The day you brought your pup home, he was full of energy and spent hours racing around the yard and playing with toys. It didn’t take long for him to become part of the family, and you’ve spent countless hours training and playing with him over the years.
But recently, you’ve started to notice some changes in his personality and behavior. He’s having difficulties going up and down the stairs, he seems to have lost interest in playing outside, he’s eating less food, and he’s had a few accidents in the house.
These are all signs that your dog has attained “senior status”. This is a natural transition, but you may have questions and concerns about caring for your dog through this stage of life.
When Do Dogs Become Seniors?
There is no one-size-fits-all formula for determining whether or not your dog has entered their senior years.
Large dog breeds tend to age more rapidly than small dog breeds. A Chihuahua may not be considered a senior until they are 10-12 years old, whereas a Great Dane may become a senior at 5-6 years old. In general, dogs enter their senior years around 7-10 years old.
In addition to breed and size, a combination of nutrition, weight, environment, and genetics will also play a role in how quickly your dog ages.
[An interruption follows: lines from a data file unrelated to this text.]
(* ===== verification/CleanupClaims.v ===== *)
(** * What a cleanup of a worktree guarantees

    When the policy lets a checkout go; what holds when git is told to remove
    one, and when a Task forgets it; that a removal whose outcome is unknown is
    not repeated, and that a request ends. *)

From stdpp Require Import gmap.
From S2P Require Import Prelude Keyed Text Domain DomainRules StoreState WorktreeJournals.
From S2P Require Import Transactions JournalPreservation WriteAhead Samples LaunchTypes Agents.
From S2P Require Import AgentClaims.
From S2P Require Import WorkflowEngine TaskWorktrees CleanupSaga.

Local Open Scope string_scope.
Local Open Scope list_scope.

(** ** The policy *)

(** What the request may lose. *)
Definition acknowledged (mode : WorktreeCleanupMode) (acks : list WorktreeCleanupBlocker)
    (blocker : WorktreeCleanupBlocker) : Prop :=
  mode = CM_DiscardCheckoutContent /\ blocker ∈ acks.
Lemma expand_call_of_macro_witness :
  let call f args t :=
    Assign (ExprCall (CVar (example_var f)) args [] example_loc)
           (example_var t) example_loc in
  (expand_macros_in_block (H := example_runtime) example_pool
     ([] ++ call "shared" [example_var "n"] "buf" :: []) =
   (Raise (mkExc MacroError
             "Macro expansion failed at kernel.py:
shape must be constant"),
    [] ++ call "shared" [example_var "n"] "buf" :: [])) ∧
  (expand_macros_in_block (H := example_runtime) example_pool
     ([] ++ call "skip" [example_var "n"] "r" :: []) =
   (Return (), [] ++ call "skip" [example_var "n"] "r" :: [])) ∧
  (expand_macros_in_block (H := example_runtime) example_pool
     ([] ++ call "sync" [] "r" :: []) =
   (Return (),
    [] ++ Assign (ExprCall (CObject 7) [] [] example_loc)
                 (example_var "r") example_loc :: []) ∧
   loc_writes (H := example_runtime) example_pool ([] ++ call "sync" [] "r" :: []) =
   [] ++ (7, example_loc) :: []) ∧
  (expand_macros_in_block (H := example_runtime) example_pool
     ([] ++ call "flag" [] "r" :: []) =
   (Raise (mkExc AttributeError "'bool' object has no attribute 'loc'"),
    [] ++ call "flag" [] "r" :: [])).
Proof.
  intros call. split; [|split; [|split]].
  - refine (proj1 (proj1 (expand_call_of_macro (H := example_runtime) example_pool [] [] []
                     (CVar (example_var "shared")) [example_var "n"] []
                     example_loc (example_var "buf") example_loc
                     "shared.array" 3 (PyList [PyStr "shape"]) [PyInt 4] ∅
                     eq_refl _ _ _)
                  (mkExc (OtherError "ValueError") "shape must be constant") eq_refl));
      vm_compute; reflexivity.
  - refine (proj1 (proj1 (proj2 (expand_call_of_macro (H := example_runtime)
                     example_pool [] [] []
                     (CVar (example_var "skip")) [example_var "n"] []
                     example_loc (example_var "r") example_loc
                     "skip" 4 (PyList []) [PyInt 4] ∅
                     eq_refl _ _ _))
                  RNone eq_refl eq_refl));
      vm_compute; reflexivity.
  - refine (proj1 (proj2 (proj2 (expand_call_of_macro (H := example_runtime)
                     example_pool [] [] []
                     (CVar (example_var "sync")) [] []
                     example_loc (example_var "r") example_loc
                     "syncthreads" 2 (PyList []) [] ∅
                     eq_refl _ _ _)))
              7 eq_refl eq_refl eq_refl);
      vm_compute; reflexivity.
  - refine (proj1 (proj1 (proj2 (proj2 (proj2 (expand_call_of_macro (H := example_runtime)
                     example_pool [] [] []
                     (CVar (example_var "flag")) [] []
                     example_loc (example_var "r") example_loc
                     "flag" 5 (PyList []) [] ∅
                     eq_refl _ _ _))))
                  (RBool true) eq_refl eq_refl eq_refl));
      vm_compute; reflexivity.
Defined.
Senior Dog Health Concerns
Senior dogs face many of the same challenges and lifestyle changes as senior humans. Much like people, aging dogs are often less tolerant of exercise and activity, and may suffer from limited mobility, fatigue, or aching joints.
These changes may be caused or worsened by degenerative diseases such as arthritis. Depending on the severity of your dog’s condition, she may have trouble getting in or out of the car, walking long distances, going up or downstairs, or even getting into a comfortable position for sleep.
As dogs age, their metabolism slows down. Senior dogs are at a higher risk of obesity (which can further complicate joint or muscular issues) and are often more sensitive to changes in temperature.
On the other hand, some senior dogs may suffer from weight loss and muscle degeneration. This can be caused by dental disease, kidney disease, liver disease, endocrine issues, or other conditions.
How to Care for a Senior Dog
Keep your senior dog at a healthy weight. Weight gain and weight loss can both serve as catalysts for other health problems as your dog ages, so keeping them at a healthy weight is essential. This may be achieved by feeding your dog a high-quality diet that is appropriate for their age and lifestyle, and perhaps using supplements to enhance nutrition. A body condition evaluation can determine whether your pet is overweight, underweight, or at a healthy body weight. Ask your veterinarian for an evaluation.
Moderate your senior dog’s exercise. Regular activity is essential for keeping muscles, bones, and joints strong, but it’s also important to make sure your dog doesn’t overexert themself. Their lungs and heart are not as strong as they once were! Be especially careful on hot days, or if your dog is not used to frequent exercise. A walk around the block may be all they need depending on their size, breed and energy level. If your senior dog becomes too sedentary, he may be more prone to obesity and mobility issues.
Be aware of your dog’s bathroom habits. Changes in urination and defecation can be signs of many different health concerns, from stomach and kidney diseases to endocrine issues. You may also notice your pet developing incontinence problems as they age. These are all important changes that you should monitor and discuss with your vet as they occur.
Brush your dog’s teeth regularly. Did you know 85% of all pets develop dental disease by age three? By the time your dog reaches senior status, they may have advanced issues such as bleeding gums and missing teeth. Not only is this painful for your dog, but it can also affect their ability to eat. Regular teeth brushing is essential, but dental treats and toys may help too.
Help your senior dog stay comfortable. Sweaters during colder weather, softer bedding, a ramp over the entryway stairs, rugs on slippery hardwood surfaces – these are all ways you can ensure your dog stays cozy and comfortable in their own home as they age. Of course, your senior dog should never be left outside in hot, cold or inclement weather.
Make adjustments for hearing and vision loss. Unfortunately, if your senior dog has lost their hearing or vision, there is usually little that can be done to help them regain these senses. They may have difficulty obeying commands, finding their bed, or navigating the house. Additionally, pets with hearing or vision issues can become more easily startled, which may cause them to instinctively snap or growl. Do your best to keep your dog comfortable and make them feel safe by setting up cozy spots for them and guiding them around the house.
Schedule twice-yearly wellness visits. Senior dogs need more care and attention than juvenile and adult dogs – there’s no way around it. At a minimum, your senior dog should be examined by your veterinarian at least twice per year. Regular checkups by your vet are the best method for early disease detection and preventative care, which are key to ensuring your dog lives a long and healthy life.
By monitoring your pet’s health, working with your vet, and making lifestyle adjustments as needed, you can ensure that your dog’s golden years are as happy, healthy and comfortable as possible.
If you have questions about caring for your senior dog, schedule a wellness exam with your vet.